Christina Mascarenhas Renovates an Apartment in The Chatham

New York-based interior designer Cristiana Mascarenhas of In Plus designs a stunning, modern art-filled apartment in The Chatham..

by Karen Lehrman Bloch interior designer Cristiana Mascarenhas photographer Konstantinos Pigadas


When Brazilian-born Cristiana Mascarenhas approached her fourth renovation in The Chatham, a classic (postmodern) Robert A.M. Stern building on East 65th Street, her instinctive reaction was to gut it.
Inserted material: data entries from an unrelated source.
Definition is_ClosePage (e : Event) : bool :=
  match e with
  | ClosePage => true
  | _ => false
  end.

Definition is_TakeScreenshot (e : Event) : bool :=
  match e with
  | TakeScreenshot _ => true
  | _ => false
  end.

(** The url a result carries. *)
Definition result_url (r : CrawlResult) : string :=
  match r with
  | Found url _ _ => url
  | NotFound url => url
  | AlreadyCrawled url => url
  | Failed url _ => url
  end.

(** ** Screenshot file names (lines 86-103 and 238-241) *)

Module Date.

(** What [formatDate] reads from a [Date]: the local year, the month counted
    from 0, the day of the month, hours, minutes and seconds. The year is not
    negative. *)
Record t : Type := mk {
  getFullYear : nat;
  getMonth : nat;
  getDate : nat;
  getHours : nat;
  getMinutes : nat;
  getSeconds : nat
}.

(** The ranges the getters of a valid [Date] stay in. *)
Definition in_range (d : t) : Prop :=
  (getMonth d < 12 ∧ 1 <= getDate d <= 31 ∧
   getHours d < 24 ∧ getMinutes d < 60 ∧ getSeconds d < 60)%nat.

End Date.

(** [num.toString()] for a non-negative integer. *)
Definition toString (num : nat) : string :=
  NilEmpty.string_of_uint (Nat.to_uint num).

(** [s.padStart(targetLength, fill)] for a one-character fill. *)
Definition padStart (targetLength : nat) (fill : ascii) (s : string) : string :=
  String.concat "" (List.repeat (String fill EmptyString)
                      (targetLength - String.length s))
  ++ s.

(** Lines 87-89. *)
Definition padTo2Digits (num : nat) : string :=
  padStart 2 "0" (toString num).

(** [parts.join(sep)] *)
Definition join (sep : string) (parts : list string) : string :=
  String.concat sep parts.

(** Lines 90-102. *)
Definition formatDate (date : Date.t) : string :=
  join "-" [toString (Date.getFullYear date);
            padTo2Digits (Date.getMonth date + 1);
            padTo2Digits (Date.getDate date)]
  ++ "_"
  ++ join "" [padTo2Digits (Date.getHours date);
              padTo2Digits (Date.getMinutes date);
              padTo2Digits (Date.getSeconds date)].

(** [s.replaceAll(from, to)] for one-character [from] and [to]. *)
Fixpoint replaceAll (from to : ascii) (s : string) : string :=
  match s with
  | EmptyString => EmptyString
  | String ch rest =>
      String (if Ascii.eqb ch from then to else ch) (replaceAll from to rest)
  end.

(** Lines 238-240, applied to [new URL(url).href]. *)
Definition screenshot_name (href : string) : string :=
  replaceAll "." "_" (replaceAll "/" "_" (replaceAll ":" "_" href)).

(** Lines 238-241: the [path] option of [page.screenshot]. *)
Definition screenshot_file (screenshotPath href : string) (now : Date.t) : string :=
  screenshotPath ++ "/" ++ screenshot_name href ++ "_" ++ formatDate now ++ ".png".

(** Reading a decimal numeral back. *)
Definition parseDecimal (s : string) : option nat :=
  option_map Nat.of_uint (NilEmpty.uint_of_string s).

Definition is_digit (ch : ascii) : bool :=
  let n := N_of_ascii ch in ((48 <=? n) && (n <=? 57))%N.

Definition chars (s : string) : list ascii := list_ascii_of_string s.

(** * Properties *)

(** ** Sanity checks of the embedding *)

Example split_the_dog_sat :
  Js.split " "%char "the dog sat" = ["the"; "dog"; "sat"].
Proof. reflexivity. Qed.

Example split_keeps_empty_pieces :
  Js.split " "%char " a  b " = [""; "a"; ""; "b"; ""].
Proof. reflexivity. Qed.

Example matches_dogs : page_matches dog_cat 2 "The DOG sat dog" = ["dog"].
Proof. vm_compute. reflexivity. Qed.

Example classify_example :
  SpecLink.classify "https://example.com/a"
  = {| isCrawlable := true; crawlableUrl := "https://example.com/a";
       hostname := "example.com" |}.
Proof. reflexivity. Qed.

Example classify_mailto :
  isCrawlable (SpecLink.classify "mailto:me@example.com") = false.
Proof. reflexivity. Qed.

(** ** Strings and sets *)

Lemma lower_char_idempotent (ch : ascii) :
  Js.lower_char (Js.lower_char ch) = Js.lower_char ch.
Proof.
  destruct ch as [b0 b1 b2 b3 b4 b5 b6 b7].
  destruct b0, b1, b2, b3, b4, b5, b6, b7; reflexivity.
Qed.

Lemma lower_char_not_upper (ch : ascii) :
  Js.is_upper (Js.lower_char ch) = false.
Proof.
  destruct ch as [b0 b1 b2 b3 b4 b5 b6 b7].
  destruct b0, b1, b2, b3, b4, b5, b6, b7; reflexivity.
Qed.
Mascarenhas and her clients, a Lebanese couple in their 50s who had been living in Hong Kong, wanted more of a blank canvas to create their own frisson through art and furnishings. "We tore down all the existing finishes-all molding, paneling on doors-and eliminated many of the walls to make it more modern and open," says Mascarenhas, whose In Plus design firm has offices in both Manhattan and Rio.

The result is a sizzling mix of sleek Italian furniture and fiery high-glam accents. In a living room with views of Central Park, a Minotti sofa, two Papilio chairs by B&B Italia, and a Noguchi side table by DWR are roused by a wooden grid coffee table called Cubo Libre and a ring-shaped Anel chair, both from Espasso. The glam factor is upped another notch by a large Thomas Struth photo and a silver and gray rug from Turkey.
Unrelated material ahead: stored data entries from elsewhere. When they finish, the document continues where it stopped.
Lemma cdf_deriv (x : R) : derivable_pt_lim cdf x (pdf x).
Proof.
  unfold cdf, pdf.
  replace (kernel x / (2 * half_mass)) with (0 + kernel x * / (2 * half_mass))
    by (unfold Rdiv; ring).
  apply (derivable_pt_lim_plus (fct_cte (/ 2)) (fun t => prim t / (2 * half_mass))).
  - apply derivable_pt_lim_const.
  - apply (derivable_pt_lim_scal_right prim). apply prim_deriv.
Qed.

(** The Mills-ratio bound [- x * cdf x <= pdf x]. *)
Lemma cdf_mills (x : R) : 0 <= x * cdf x + pdf x.
Proof.
  pose proof half_mass_pos as Hp.
  assert (Hpdf : 0 < pdf x).
  { unfold pdf. apply Rdiv_lt_0_compat; [apply kernel_pos | lra]. }
  destruct (Rle_dec 0 x) as [h | h].
  - pose proof (cdf_nonneg x). nra.
  - assert (Hy : 0 < - x) by lra.
    pose proof (half_mass_tail (- x) Hy) as Ht.
    rewrite prim_odd, kernel_even in Ht.
    assert (Hm : (- x) * (half_mass + prim x) <= kernel x).
    { assert (H : half_mass + prim x <= kernel x / - x) by lra.
      apply Rmult_le_compat_l with (r := - x) in H; [ | lra].
      replace (- x * (kernel x / - x)) with (kernel x) in H by (field; lra).
      lra. }
    unfold cdf, pdf.
    replace (x * (/ 2 + prim x / (2 * half_mass)) + kernel x / (2 * half_mass))
      with ((kernel x - (- x) * (half_mass + prim x)) * / (2 * half_mass))
      by (field; lra).
    apply Rmult_le_pos; [lra | ]. left. apply Rinv_0_lt_compat. lra.
Qed.

(** Hence [exp (x^2 / 2) * cdf x] is non-decreasing. *)
Lemma cdf_tilt_incr (x y : R) :
  x <= y -> exp (x * x / 2) * cdf x <= exp (y * y / 2) * cdf y.
Proof.
  intro H.
  apply (deriv_nonneg_le (fun t => exp (t * t / 2) * cdf t)
           (fun t => exp (t * t / 2) * (t * cdf t + pdf t))); auto.
  - intros c _.
    replace (exp (c * c / 2) * (c * cdf c + pdf c))
      with ((exp (c * c / 2) * c) * cdf c + exp (c * c / 2) * pdf c) by ring.
    apply (derivable_pt_lim_mult (fun t => exp (t * t / 2)) cdf).
    + apply (derivable_pt_lim_comp (fun t => t * t / 2) exp).
      * replace c with ((1 * c + c * 1) * / 2) at 2 by field.
        apply (derivable_pt_lim_scal_right (fun t => t * t)).
        apply (derivable_pt_lim_mult id id); apply derivable_pt_lim_id.
      * apply derivable_pt_lim_exp.
    + apply cdf_deriv.
  - intros c _. apply Rmult_le_pos; [left; apply exp_pos | apply cdf_mills].
Qed.

(** The distribution function is one half at the origin and tends to one
    at [+oo] and to zero at [-oo]: the upper tail is at most [pdf y / y]. *)
Lemma cdf_0 : cdf 0 = / 2.
Proof. unfold cdf. rewrite prim_0. unfold Rdiv. ring. Qed.

Lemma kernel_le_1 (x : R) : kernel x <= 1.
Proof.
  unfold kernel. rewrite <- exp_0.
  destruct (Req_dec_T x 0) as [-> | Hx].
  - right. f_equal. field.
  - left. apply exp_increasing. nra.
Qed.

Lemma cdf_upper_tail (y : R) : 0 < y -> 1 - cdf y <= pdf y / y.
Proof.
  intro Hy. pose proof half_mass_pos as Hp.
  pose proof (half_mass_tail y Hy) as Ht.
  unfold cdf, pdf.
  replace (1 - (/ 2 + prim y / (2 * half_mass)))
    with ((half_mass - prim y) * / (2 * half_mass)) by (field; lra).
  replace (kernel y / (2 * half_mass) / y)
    with (kernel y / y * / (2 * half_mass)) by (field; lra).
  apply Rmult_le_compat_r; [ | lra].
  left. apply Rinv_0_lt_compat. lra.
Qed.

Lemma cdf_limit_one (eps : R) :
  0 < eps -> exists x0, forall x, x0 <= x -> 1 - eps < cdf x.
Proof.
  intro He. pose proof half_mass_pos as Hp.
  set (x0 := / (2 * half_mass * eps) + 1).
  assert (Hinv : 0 < / (2 * half_mass * eps)).
  { apply Rinv_0_lt_compat. apply Rmult_lt_0_compat; lra. }
  exists x0. intros x Hx.
  apply Rlt_le_trans with (cdf x0); [ | apply cdf_incr, Hx].
  assert (Hx0 : 0 < x0) by (unfold x0; lra).
  pose proof (cdf_upper_tail x0 Hx0) as Ht.
  assert (Hb : pdf x0 / x0 < eps); [ | lra].
  unfold pdf. pose proof (kernel_le_1 x0) as Hk. pose proof (kernel_pos x0) as Hk0.
  apply Rle_lt_trans with (1 / (2 * half_mass) / x0).
  - unfold Rdiv. apply Rmult_le_compat_r; [left; apply Rinv_0_lt_compat, Hx0 | ].
    apply Rmult_le_compat_r; [left; apply Rinv_0_lt_compat; lra | exact Hk].
  - apply Rmult_lt_reg_r with x0; [exact Hx0 | ].
    replace (1 / (2 * half_mass) / x0 * x0) with (/ (2 * half_mass)) by (field; lra).
    replace (eps * x0) with (/ (2 * half_mass) + eps) by (unfold x0; field; lra).
    lra.
Qed.

Lemma cdf_limit_zero (eps : R) :
  0 < eps -> exists x0, forall x, x <= x0 -> cdf x < eps.
Proof.
  intro He. destruct (cdf_limit_one eps He) as [x0 H0].
  exists (- x0). intros x Hx.
  assert (Hm : x0 <= - x) by lra.
  specialize (H0 (- x) Hm). rewrite cdf_opp in H0. lra.
Qed.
Mascarenhas eliminated the maid's room to enlarge the kitchen and cleverly integrated the kitchen with the dining room, creating a central hub for the couple and their two teens. "They like to cook but not alone, so we did this large kitchen with wooden and black details so it looked less like a kitchen and more as part of the dining area," she says. The stately dining table and chairs from Cassina and B&B Italia are offset by a large orange photo by Wolfgang Tillmans, a blue sculpture by Carlos Betancourt, and an arresting photo by Darren Almond.

But it is perhaps in the study media room that Mascarenhas's Brazilian sense of harmony is most effective. Next to the sofa and a burnt orange leather ottoman, Mascarenhas created a wooden sliding door inspired by mashrabiyas, windows with traditional Arabian latticework. "I wanted to do a piece that let the light pass and yet give some privacy," she says. A nod to the family's roots, the door offers a truly cross-cultural vibe that completes both the room and the apartment.